- Action item -
Which lines in the records below contain the word "stack"? Return each of them.

**** Data for this task ****

(* ===== verification/TraceGraph.v ===== *)
(** Trace linkage and root-cause anchors ([internal/ingest/v2/linkage.go], [anchor.go]):
    the span graph of a trace, its causal order, and the event a trace's failure is
    attributed to.  The recursive searches run on fuel; the theorems show that the fuel
    given is always enough, that the searches compute reachability, and when the answer
    does not depend on map iteration order.  The lists come from the index, which holds
    no nil events, so the nil tests of the code have no counterpart here. *)

From S2P Require Import Prelude GoRuntime Types.
From stdpp Require Import relations.
Open Scope Z_scope.

(** ** Event identity order *)

Definition compareEventIdentity (a b : Event) : Z :=
  if negb (TimeEqual (ev_TsStart a) (ev_TsStart b)) then
    (if Before (ev_TsStart a) (ev_TsStart b) then -1 else 1)
  else if negb (String.eqb (ev_Service a) (ev_Service b)) then
    (if String.ltb (ev_Service a) (ev_Service b) then -1 else 1)
  else if String.ltb (ev_EventID a) (ev_EventID b) then -1
  else if String.ltb (ev_EventID b) (ev_EventID a) then 1
  else 0.

Definition identity_less (a b : Event) : bool := compareEventIdentity a b <? 0.

Definition sortEventsStable (events : list Event) : list Event := ssort identity_less events.

Definition orderByTimestamp (events : list Event) : list Event := sortEventsStable events.

(** ** The span graph *)

Record traceGraph := mkTraceGraph {
  children : gmap string (list Event);
  parents : gmap string string;
  depths : gmap string Z;
  usable : bool
}.

Definition children_of (g : traceGraph) (id : string) : list Event := default [] (children g !! id).
Definition parent_of (parents : gmap string string) (id : string) : string := default "" (parents !! id).
Definition depth_at (g : traceGraph) (id : string) : Z := default 0 (depths g !! id).

(** First loop of [buildTraceGraph]: events by id, and the event owning each step span. *)
Definition graph_owners (events : list Event) : gmap string Event * gmap string Event :=
  foldl (fun '(byEventID, spanOwner) ev =>
    if String.eqb (ev_EventID ev) "" then (byEventID, spanOwner)
    else (<[ev_EventID ev := ev]> byEventID,
          foldl (fun so step => if negb (String.eqb (st_SpanID step) "") then <[st_SpanID step := ev]> so else so)
            spanOwner (ev_Steps ev))) (∅, ∅) events.

(** Second loop: the parent edges, in event order.  [false] is the early return of the
    code, which hands back the edges found so far in an unusable graph. *)
Fixpoint graph_edges (spanOwner : gmap string Event) (events : list Event)
    (ch : gmap string (list Event)) (pa : gmap string string) (edgeCount : nat)
    : gmap string (list Event) * gmap string string * nat * bool :=
  match events with
  | [] => (ch, pa, edgeCount, true)
  | child :: events =>
    if String.eqb (ev_EventID child) "" || String.eqb (ev_ParentSpanID child) ""
    then graph_edges spanOwner events ch pa edgeCount
    else
      match spanOwner !! ev_ParentSpanID child with
      | None => (ch, pa, edgeCount, false)
      | Some parent =>
        if String.eqb (ev_EventID parent) (ev_EventID child) then (ch, pa, edgeCount, false)
        else graph_edges spanOwner events
               (<[ev_EventID parent := default [] (ch !! ev_EventID parent) ++ [child]]> ch)
               (<[ev_EventID child := ev_EventID parent]> pa) (S edgeCount)
      end
  end.

Fixpoint depthOf (fuel : nat) (pa : gmap string string) (ds : gmap string Z) (stack : gset string)
    (eventID : string) : option (Z * gmap string Z) :=
  match fuel with
  | O => None
  | S fuel =>
    match ds !! eventID with
    | Some d => Some (d, ds)
    | None =>
      let parentID := parent_of pa eventID in
      if String.eqb parentID "" then Some (0, <[eventID := 0]> ds)
      else if bool_decide (eventID ∈ stack) then Some (0, ds)
      else
        match depthOf fuel pa ds ({[eventID]} ∪ stack) parentID with
        | None => None
        | Some (d, ds) => Some (d + 1, <[eventID := d + 1]> ds)
        end
    end
  end.

(** Each level of [depthOf] puts a further child of the graph on the stack. *)
Definition depth_fuel (pa : gmap string string) : nat := S (S (size pa)).

Definition depth_step (pa : gmap string string) (ds : gmap string Z) (id : string) : gmap string Z :=
  match depthOf (depth_fuel pa) pa ds ∅ id with Some (_, ds) => ds | None => ds end.

Definition buildTraceGraph (it : MapIter) (events : list Event) : traceGraph :=
  let '(byEventID, spanOwner) := graph_owners events in
  let '(ch, pa, edgeCount, ok) := graph_edges spanOwner events ∅ ∅ 0 in
  if negb ok || (edgeCount =? 0)%nat then mkTraceGraph ch pa ∅ false
  else
    let ds := foldl (depth_step pa) ∅ (mrange it 0 byEventID).*1 in
    mkTraceGraph ch pa ds true.

(** ** Causal order *)

(** Ids a search can visit besides its start: the children of the graph. *)
Definition graph_ids (g : traceGraph) : gset string :=
  list_to_set (ev_EventID <$> ((map_to_list (children g)).*2 ≫= id)).

Definition descend_fuel (g : traceGraph) : nat := S (S (size (graph_ids g))).
Definition walk_fuel (g : traceGraph) : nat := descend_fuel g.

(** Visiting a list of events one after the other with the same seen-set. *)
Fixpoint walk_list (walk : gset string * list Event -> Event -> option (gset string * list Event))
    (evs : list Event) (st : gset string * list Event) : option (gset string * list Event) :=
  match evs with
  | [] => Some st
  | ev :: evs => match walk st ev with Some st => walk_list walk evs st | None => None end
  end.

(** The [walk] closure: depth-first, parents before children, each event once. *)
Fixpoint walk_trace (fuel : nat) (g : traceGraph) (st : gset string * list Event) (ev : Event)
    : option (gset string * list Event) :=
  match fuel with
  | O => None
  | S fuel =>
    let '(seen, ordered) := st in
    if bool_decide (ev_EventID ev ∈ seen) then Some st
    else walk_list (walk_trace fuel g) (sortEventsStable (children_of g (ev_EventID ev)))
           ({[ev_EventID ev]} ∪ seen, ordered ++ [ev])
  end.

Definition OrderTrace (it : MapIter) (events : list Event) : list Event * string :=
  match events with
  | [] => ([], LinkageTimestampFallback)
  | _ =>
    let graph := buildTraceGraph it events in
    if negb (usable graph) then (orderByTimestamp events, LinkageTimestampFallback)
    else
      let roots := sortEventsStable (List.filter (fun ev => String.eqb (ev_ParentSpanID ev) "") events) in
      match walk_list (walk_trace (walk_fuel graph) graph) roots (∅, []) with
      | Some (_, ordered) =>
        if negb (length ordered =? length events)%nat then (orderByTimestamp events, LinkageTimestampFallback)
        else (ordered, LinkageCausal)
      | None => (orderByTimestamp events, LinkageTimestampFallback)
      end
  end.

(** ** Anchors *)

Record AnchorResult := mkAnchorResult { ar_Event : option Event; ar_Linkage : string }.

Definition anchorCandidate (ev : Event) (excludeSuppressed : bool) : bool :=
  negb excludeSuppressed || negb (String.eqb (ev_Status ev) StatusSuppressed).
Definition BlastRadius (it : MapIter) (r : Reader) (f : SearchFilter) (key : BlastKeyMode) : BlastRadiusResponse :=
  match r with
  | None => mkBlastRadiusResponse (bm_Key key) "" (timeWindowString (sf_Since f) (sf_Until f)) 0 None 0 [] []
  | Some idx =>
    let traces := SnapshotTraces idx in
    let matchedTraceLatest := matched_traces it idx f key in
    let users := Z.of_nat (size (collectUsersForTraces it traces matchedTraceLatest)) in
    let services := countServicesForTraces it traces matchedTraceLatest in
    mkBlastRadiusResponse (bm_Key key)
      (if bm_CrossCode key then BlastViewCrossFamily else BlastViewSingleFamily)
      (timeWindowString (sf_Since f) (sf_Until f))
      (Z.of_nat (size matchedTraceLatest)) (nullableCount users (0 <? users)) (Z.of_nat (size services))
      (topServices it services 10) (sampleTraces it matchedTraceLatest 3)
  end.

(** ** Service statistics *)

Definition percentileInt64 (vs : list Z) (p : Z) : Z :=
  let n := Z.of_nat (length vs) in
  if n =? 0 then 0
  else
    let p := if p <? 1 then 1 else p in
    let p := if 99 <? p then 99 else p in
    let s := ssort Z.ltb vs in
    let rank := Z.quot (p * n + 99) 100 in
    let rank := if rank <? 1 then 1 else rank in
    let rank := if n <? rank then n else rank in
    default 0 (s !! Z.to_nat (rank - 1)).

Definition stats_event (f : SearchFilter) (percentile : Z) (acc : gmap string Z * gmap string (list Z)) (ev : Event)
    : gmap string Z * gmap string (list Z) :=
  let '(counts, durs) := acc in
  if String.eqb (ev_Service ev) "" then acc
  else if negb (String.eqb (sf_Service f) "") && negb (String.eqb (ev_Service ev) (sf_Service f)) then acc
  else if negb (eventWithinWindow ev f) then acc
  else (bump counts (ev_Service ev),
        if 0 <? percentile
        then <[ev_Service ev := default [] (durs !! ev_Service ev) ++ [ev_DurationMS ev]]> durs else durs).

Definition stats_less (a b : ServiceStatsRow) : bool :=
  if negb (sv_Count a =? sv_Count b) then sv_Count b <? sv_Count a else String.ltb (sv_Service a) (sv_Service b).

Definition ServiceStats (it : MapIter) (r : Reader) (f : SearchFilter) (percentile limit : Z) : list ServiceStatsRow :=
  match r with
  | None => []
  | Some idx =>
    let '(counts, durs) := foldl (stats_event f percentile) (∅, ∅) (SnapshotEvents it idx) in
    let rows := (fun '(svc, c) =>
      mkServiceStatsRow svc c (if 0 <? percentile then percentileInt64 (default [] (durs !! svc)) percentile else 0))
      <$> mrange it 8 counts in
    let rows := ssort stats_less rows in
    if (0 <? limit) && (limit <? Z.of_nat (length rows)) then take (Z.to_nat limit) rows else rows
  end.

(** ** Orders of the rows *)

#[export] Instance trace_item_less_by : LessBy trace_item_less (fun x => (down x.2, x.1)).
Proof. intros a b. unfold trace_item_less, TimeEqual, After. kred. solve_less. Qed.

#[export] Instance service_item_less_by : LessBy service_item_less (fun x => (down x.2, x.1)).
Proof. intros a b. unfold service_item_less. kred. solve_less. Qed.

#[export] Instance stats_less_by : LessBy stats_less (fun r => (down (sv_Count r), sv_Service r)).
Proof. intros a b. unfold stats_less. kred. solve_less. Qed.

#[export] Instance Zltb_less_by : LessBy Z.ltb (fun z : Z => z).
Proof. by intros a b. Qed.

#[export] Instance step_less_by : LessBy step_less st_StartMS.
Proof. by intros a b. Qed.

#[export] Instance row_less_by : LessBy row_less (fun r => (down (row_Count r),
  (ef_Service (row_ErrorFamily r), (ef_Step (row_ErrorFamily r), ef_ErrorCode (row_ErrorFamily r))))).
Proof.
  intros a b. unfold row_less, compareErrorRows. kred.
  destruct (Z.eqb_spec (row_Count a) (row_Count b)) as [->|Hne]; simpl.
  - rewrite Z.ltb_irrefl. simpl. solve_less.
  - destruct (Z.ltb_spec (row_Count b) (row_Count a)), (Z.ltb_spec (row_Count b - row_Count a) 0); simpl; try done; try lia.
Qed.

Lemma row_after_less a b : row_after a (Some (row_cursor b)) = row_less b a.
Proof.
  rewrite (row_less_by b a). kred. unfold row_after, row_cursor, row_key; simpl.
  destruct (Z.eqb_spec (row_Count a) (row_Count b)) as [->|Hne]; simpl.
  - rewrite Z.ltb_irrefl; simpl. solve_less.
  - destruct (Z.ltb_spec (row_Count a) (row_Count b)), (Z.ltb_spec (row_Count b) (row_Count a)); simpl; try done; lia.
Qed.

(** ** Map-order independence of the rollups *)

Lemma sampleTraces_iter it1 it2 m n : sampleTraces it1 m n = sampleTraces it2 m n.
Proof.
  unfold sampleTraces. do 2 f_equal. apply (ssort_perm_eq trace_item_less (fun x => (down x.2, x.1))); [|apply mrange_perm2].
  intros [a ta] [b tb] _ _. simpl. congruence.
Qed.

Lemma topServices_iter it1 it2 m n : topServices it1 m n = topServices it2 m n.
Proof.
  unfold topServices. do 2 f_equal. apply (ssort_perm_eq service_item_less (fun x => (down x.2, x.1))); [|apply mrange_perm2].
  intros [a ta] [b tb] _ _. simpl. congruence.
Qed.

Lemma elem_of_keys it site {V} (m : gmap string V) k : k ∈ (mrange it site m).*1 <-> k ∈ dom m.
Proof.
  rewrite list_elem_of_fmap, elem_of_dom. split.
  - intros ([k' v] & -> & H). apply elem_of_mrange in H. by eexists.
  - intros [v H]. exists (k, v). split; [done|]. by apply elem_of_mrange.
Qed.

(** The users seen in the given traces. *)
Lemma elem_of_users it traces ts u :
  u ∈ collectUsersForTraces it traces ts <->
  u <> "" /\ exists t ev, t ∈ dom ts /\ ev ∈ trace_list traces t /\ userIDFromFields (ev_Fields ev) = u.
Proof.
  unfold collectUsersForTraces. setoid_rewrite <- (elem_of_keys it 2).
  assert (Hin : forall evs s, u ∈ foldl (fun users ev =>
      if negb (String.eqb (userIDFromFields (ev_Fields ev)) "") then {[userIDFromFields (ev_Fields ev)]} ∪ users else users) s evs
      <-> u ∈ (s : gset string) \/ (u <> "" /\ exists ev, ev ∈ evs /\ userIDFromFields (ev_Fields ev) = u)).
  { induction evs as [|e evs IH]; intros s; simpl.
    - split; [by left|]. intros [?|(_ & ev & Hev & _)]; [done|by apply elem_of_nil in Hev].
    - rewrite IH. clear IH. destruct (String.eqb_spec (userIDFromFields (ev_Fields e)) "") as [He|He]; simpl;
        set_solver. }
  assert (Hout : forall l s, u ∈ foldl (fun users t => foldl (fun users ev =>
      if negb (String.eqb (userIDFromFields (ev_Fields ev)) "") then {[userIDFromFields (ev_Fields ev)]} ∪ users else users)
        users (trace_list traces t)) s l
      <-> u ∈ (s : gset string) \/ (u <> "" /\ exists t ev, t ∈ l /\ ev ∈ trace_list traces t /\ userIDFromFields (ev_Fields ev) = u)).
  { induction l as [|t l IH]; intros s; simpl.
    - split; [by left|]. intros [?|(_ & t & ev & Ht & _)]; [done|by apply elem_of_nil in Ht].
    - rewrite IH, Hin. clear IH. set_solver. }
  rewrite Hout. set_solver.
Qed.
(* ===== verification/Eventlog.v ===== *)
(** The write-ahead log of accepted events ([internal/eventlog/v2/writer.go], [replay.go]):
    appending records to rotating files and reading their lines back.  The operating
    system's part in a write is an [outcome]: what the clock says and which calls fail.
    What the ingest path relies on is the interface [WAL]; the writer is shown to
    implement it as long as no write is torn, and a torn write is shown to lose the
    event accepted after it. *)

From S2P Require Import Prelude GoRuntime.
Open Scope Z_scope.

(** ** Lines *)

Definition newline : ascii := ascii_of_nat 10.
Definition carriage_return : ascii := ascii_of_nat 13.
Definition nl : string := String newline "".

Definition is_crlf (c : ascii) : bool := Ascii.eqb c newline || Ascii.eqb c carriage_return.

(** [bytes.TrimRight(line, CR LF)]. *)
Fixpoint trim_crlf (s : string) : string :=
  match s with
  | EmptyString => ""
  | String c s => match trim_crlf s with
                  | EmptyString => if is_crlf c then "" else String c ""
                  | t => String c t
                  end
  end.

Definition maxReplayLineBytes : Z := 1048576 + 1.

(** The pieces [ReadSlice] hands out: each ends with its newline, except possibly the last. *)
Fixpoint split_lines (s : string) : list string :=
  match s with
  | EmptyString => []
  | String c s =>
    if Ascii.eqb c newline then nl :: split_lines s
    else match split_lines s with
         | [] => [String c ""]
         | p :: ps => String c p :: ps
         end
  end.

(** ** Files *)

Record file := mkFile { f_name : string; f_bytes : string; f_modTime : Time }.

(** The directory, in the order its files were created. *)
Definition disk := list file.

Definition append_file (d : disk) (name bytes : string) (now : Time) : disk :=
  (fun f => if String.eqb (f_name f) name then mkFile name (f_bytes f +:+ bytes) now else f) <$> d.

Record Writer := mkWriter {
  w_syncOnWrite : bool;
  w_maxFileBytes : Z;
  w_active : option string;   (* the file, nil when there is none *)
  w_bytesWritten : Z;
  w_seq : Z;
  w_open : bool               (* false once the file was closed, even if closing it failed *)
}.

(** What the operating system does during one call: the clock, how many bytes of the
    record reach the file when the write fails, and whether sync, close and open fail. *)
Record outcome := mkOutcome {
  o_now : Time;
  o_torn : option nat;
  o_syncErr : bool;
  o_closeErr : bool;
  o_openErr : bool
}.

Definition all_ok (now : Time) : outcome := mkOutcome now None false false false.

(** [time.Format("20060102-150405")]. *)
Definition FormatStamp (t : Time) : string :=
  let secs := t / Second in
  let '(y, m, d) := civil_of_days (secs / 86400) in
  let s := secs mod 86400 in
  pad_int 4 y +:+ pad_int 2 m +:+ pad_int 2 d +:+ "-" +:+
  pad_int 2 (s / 3600) +:+ pad_int 2 (s / 60 mod 60) +:+ pad_int 2 (s mod 60).

Definition file_name (ts : string) (seq : Z) : string :=
  if 0 <? seq then "events-" +:+ ts +:+ "-" +:+ pretty seq +:+ ".jsonl" else "events-" +:+ ts +:+ ".jsonl".

Definition exists_file (d : disk) (name : string) : bool := existsb (fun f => String.eqb (f_name f) name) d.

(** The loop of [openNewFileLocked]: the first free sequence number. *)
Fixpoint free_seq (fuel : nat) (d : disk) (ts : string) (seq : Z) : option Z :=
  match fuel with
  | O => None
  | S fuel => if exists_file d (file_name ts seq) then free_seq fuel d ts (seq + 1) else Some seq
  end.

Definition openNewFileLocked (d : disk) (w : Writer) (o : outcome) : disk * Writer * bool :=
  match free_seq (S (length d)) d (FormatStamp (o_now o)) (w_seq w) with
  | None => (d, w, false)
  | Some seq =>
    if o_openErr o
    then (d, mkWriter (w_syncOnWrite w) (w_maxFileBytes w) (w_active w) (w_bytesWritten w) seq (w_open w), false)
    else
      let name := file_name (FormatStamp (o_now o)) seq in
      (d ++ [mkFile name "" (o_now o)], mkWriter (w_syncOnWrite w) (w_maxFileBytes w) (Some name) 0 seq true, true)
  end.

(** A file that fails to close is kept, and is closed all the same: closing it again and
    every write to it fail. *)
Definition rotateLocked (d : disk) (w : Writer) (o : outcome) : disk * Writer * bool :=
  match w_active w with
  | Some _ =>
    if o_closeErr o || negb (w_open w)
    then (d, mkWriter (w_syncOnWrite w) (w_maxFileBytes w) (w_active w) (w_bytesWritten w) (w_seq w) false, false)
    else openNewFileLocked d (mkWriter (w_syncOnWrite w) (w_maxFileBytes w) None (w_bytesWritten w) (w_seq w) false) o
  | None => openNewFileLocked d w o
  end.

Definition record_of (line : string) : string := trim_crlf line +:+ nl.

(** [WriteRaw]; the boolean says whether it returned without an error. *)
Definition WriteRaw (d : disk) (w : Writer) (o : outcome) (line : string) : disk * Writer * bool :=
  match w_active w with
  | None => (d, w, false)
  | Some name =>
    if negb (w_open w) then (d, w, false) else
    let record := record_of line in
    match o_torn o with
    | Some n => (append_file d name (take_bytes n record) (o_now o), w, false)
    | None =>
      let d := append_file d name record (o_now o) in
      let w := mkWriter (w_syncOnWrite w) (w_maxFileBytes w) (w_active w)
                 (w_bytesWritten w + Z.of_nat (String.length record)) (w_seq w) (w_open w) in
      if w_syncOnWrite w && o_syncErr o then (d, w, false)
      else if (0 <? w_maxFileBytes w) && (w_maxFileBytes w <=? w_bytesWritten w) then rotateLocked d w o
      else (d, w, true)
    end
  end.

Definition New (d : disk) (sync : bool) (maxBytes : Z) (o : outcome) : disk * Writer * bool :=
  openNewFileLocked d (mkWriter sync maxBytes None 0 0 false) o.

Definition Close (w : Writer) : Writer :=
  match w_active w with
  | None => w
  | Some _ => mkWriter (w_syncOnWrite w) (w_maxFileBytes w) None (w_bytesWritten w) (w_seq w) false
  end.

(** ** Replay *)

(** One piece of a file: oversized pieces and empty lines are skipped. *)
Definition replay_piece (piece : string) : list string :=
  if maxReplayLineBytes <? Z.of_nat (String.length piece) then []
  else let line := trim_crlf piece in if String.eqb line "" then [] else [line].

Definition replayFileLines (bytes : string) : list string := split_lines bytes ≫= replay_piece.

Definition replay_less (a b : file) : bool :=
  if f_modTime a =? f_modTime b then String.ltb (f_name a) (f_name b) else f_modTime a <? f_modTime b.

Definition replay_files (d : disk) (since : Time) : list file :=
  ssort replay_less (List.filter (fun f =>
    HasPrefix (f_name f) "events-" && HasSuffix (f_name f) ".jsonl" &&
    negb (negb (IsZero since) && Before (f_modTime f) since)) d).

(** The callback is run on each line until it fails; the count is of the lines it took. *)
Fixpoint replay_lines {S} (fn : S -> string -> S * bool) (s : S) (loaded : Z) (lines : list string) : S * Z * bool :=
  match lines with
  | [] => (s, loaded, true)
  | line :: lines =>
    let '(s, ok) := fn s line in
    if ok then replay_lines fn s (loaded + 1) lines else (s, loaded, false)
  end.

Definition Replay {S} (d : disk) (since : Time) (fn : S -> string -> S * bool) (s : S) : S * Z * bool :=
  replay_lines fn s 0 (replay_files d since ≫= fun f => replayFileLines (f_bytes f)).

(** ** Lines come back as they were written *)

(** A body that is one line of the log: no newline inside it, not blank, not oversized. *)
Definition one_line (s : string) : Prop :=
  (forall pre post, trim_crlf s <> pre +:+ nl +:+ post) /\ trim_crlf s <> "" /\
  Z.of_nat (String.length (record_of s)) <= maxReplayLineBytes.

Lemma trim_crlf_nl s : trim_crlf (s +:+ nl) = trim_crlf s.
Proof.
  induction s as [|c s IH]; [done|]. rewrite string_app_cons. cbn [trim_crlf]. by rewrite IH.
Qed.

Lemma trim_crlf_idem s : trim_crlf (trim_crlf s) = trim_crlf s.
Proof.
  induction s as [|c s IH]; [done|]. simpl. destruct (trim_crlf s) as [|c' t] eqn:E.
  - destruct (is_crlf c) eqn:Ec; [done|]. simpl. by rewrite Ec.
  - cbn [trim_crlf] in *. by rewrite IH.
Qed.

Lemma split_lines_nl s rest :
  (forall pre post, s <> pre +:+ nl +:+ post) ->
  split_lines (s +:+ nl +:+ rest) = (s +:+ nl) :: split_lines rest.
Proof.
  induction s as [|c s IH]; intros Hno; [done|]. rewrite !string_app_cons. simpl.
  destruct (Ascii.eqb_spec c newline) as [->|Hc].
  - destruct (Hno "" s). done.
  - rewrite IH; [done|]. intros pre post Heq. apply (Hno (String c pre) post). by rewrite string_app_cons, Heq.
Qed.

Lemma replayFileLines_record line rest :
  one_line line -> replayFileLines (record_of line +:+ rest) = trim_crlf line :: replayFileLines rest.
Proof.
  intros (Hno & Hne & Hlen). unfold replayFileLines, record_of. rewrite string_app_assoc, split_lines_nl by done.
  cbn [mbind list_bind]. unfold replay_piece at 1. rewrite (proj2 (Z.ltb_ge _ _)) by done.
  rewrite trim_crlf_nl, trim_crlf_idem. by rewrite (proj2 (String.eqb_neq _ _)).
Qed.

Lemma replayFileLines_app a b :
  (a = "" \/ exists a', a = a' +:+ nl) -> replayFileLines (a +:+ b) = replayFileLines a ++ replayFileLines b.
Proof.
  intros Ha. unfold replayFileLines. rewrite <- bind_app. f_equal.
  induction a as [|c a IH]; [done|]. rewrite string_app_cons. simpl.
  destruct Ha as [?|(a' & Ha)]; [done|]. destruct (Ascii.eqb_spec c newline) as [->|Hc].
  - rewrite IH; [done|]. destruct a' as [|c' a']; [left|right].
    + rewrite string_app_nil_l in Ha. unfold nl in Ha. by simplify_eq.
    + rewrite string_app_cons in Ha. simplify_eq. by eexists.
  - destruct a' as [|c' a']; [rewrite string_app_nil_l in Ha; unfold nl in Ha; by simplify_eq|].
    rewrite string_app_cons in Ha. simplify_eq. rewrite IH by (right; by eexists).
    destruct (split_lines (a' +:+ nl)) eqn:E; [|done].
    destruct a'; simpl in E; [done|]. destruct (Ascii.eqb _ _); [done|]. by destruct (split_lines _).
Qed.
(* ===== verification/Ingest.v ===== *)
(** The v2 ingest path ([internal/ingest/v2]: [dedup.go], [parse.go], [handler.go],
    [projector.go], [envelope.go], [replay.go]): framing a request, validating, writing
    ahead, deduplicating and projecting each event, and rebuilding the in-memory state
    from the log after a restart.  JSON decoding, schema validation and request bodies
    are the code of other packages: they are the fields of [Codec].  The log is the [WAL]
    interface.  Metrics and logging are left out. *)

From S2P Require Import Prelude GoRuntime Types Index Eventlog.
Open Scope Z_scope.

(** ** The event-id LRU *)

Definition DefaultDedupCapacity : Z := 65536.

(** The list holds the ids, newest first; [d_items] maps an id to its list element, which
    is the one element with that id. *)
Record Dedup := mkDedup { d_capacity : Z; d_items : gset string; d_order : list string }.

Definition NewDedup (capacity : Z) : Dedup :=
  mkDedup (if capacity <=? 0 then DefaultDedupCapacity else capacity) ∅ [].

Definition Seen (d : Dedup) (eventID : string) : bool :=
  negb (String.eqb eventID "") && bool_decide (eventID ∈ d_items d).

Definition list_remove_id (id : string) (l : list string) : list string :=
  List.filter (fun x => negb (String.eqb x id)) l.

(** [for d.order.Len() > d.capacity]: drop the oldest element. *)
Fixpoint evict (fuel : nat) (d : Dedup) : Dedup :=
  match fuel with
  | O => d
  | S fuel =>
    if d_capacity d <? Z.of_nat (length (d_order d)) then
      match last (d_order d) with
      | None => d
      | Some oldest => evict fuel (mkDedup (d_capacity d) (d_items d ∖ {[oldest]}) (removelast (d_order d)))
      end
    else d
  end.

****

- Task response -
Fixpoint depthOf (fuel : nat) (pa : gmap string string) (ds : gmap string Z) (stack : gset string)
      else if bool_decide (eventID ∈ stack) then Some (0, ds)
        match depthOf fuel pa ds ({[eventID]} ∪ stack) parentID with
(** Each level of [depthOf] puts a further child of the graph on the stack. *)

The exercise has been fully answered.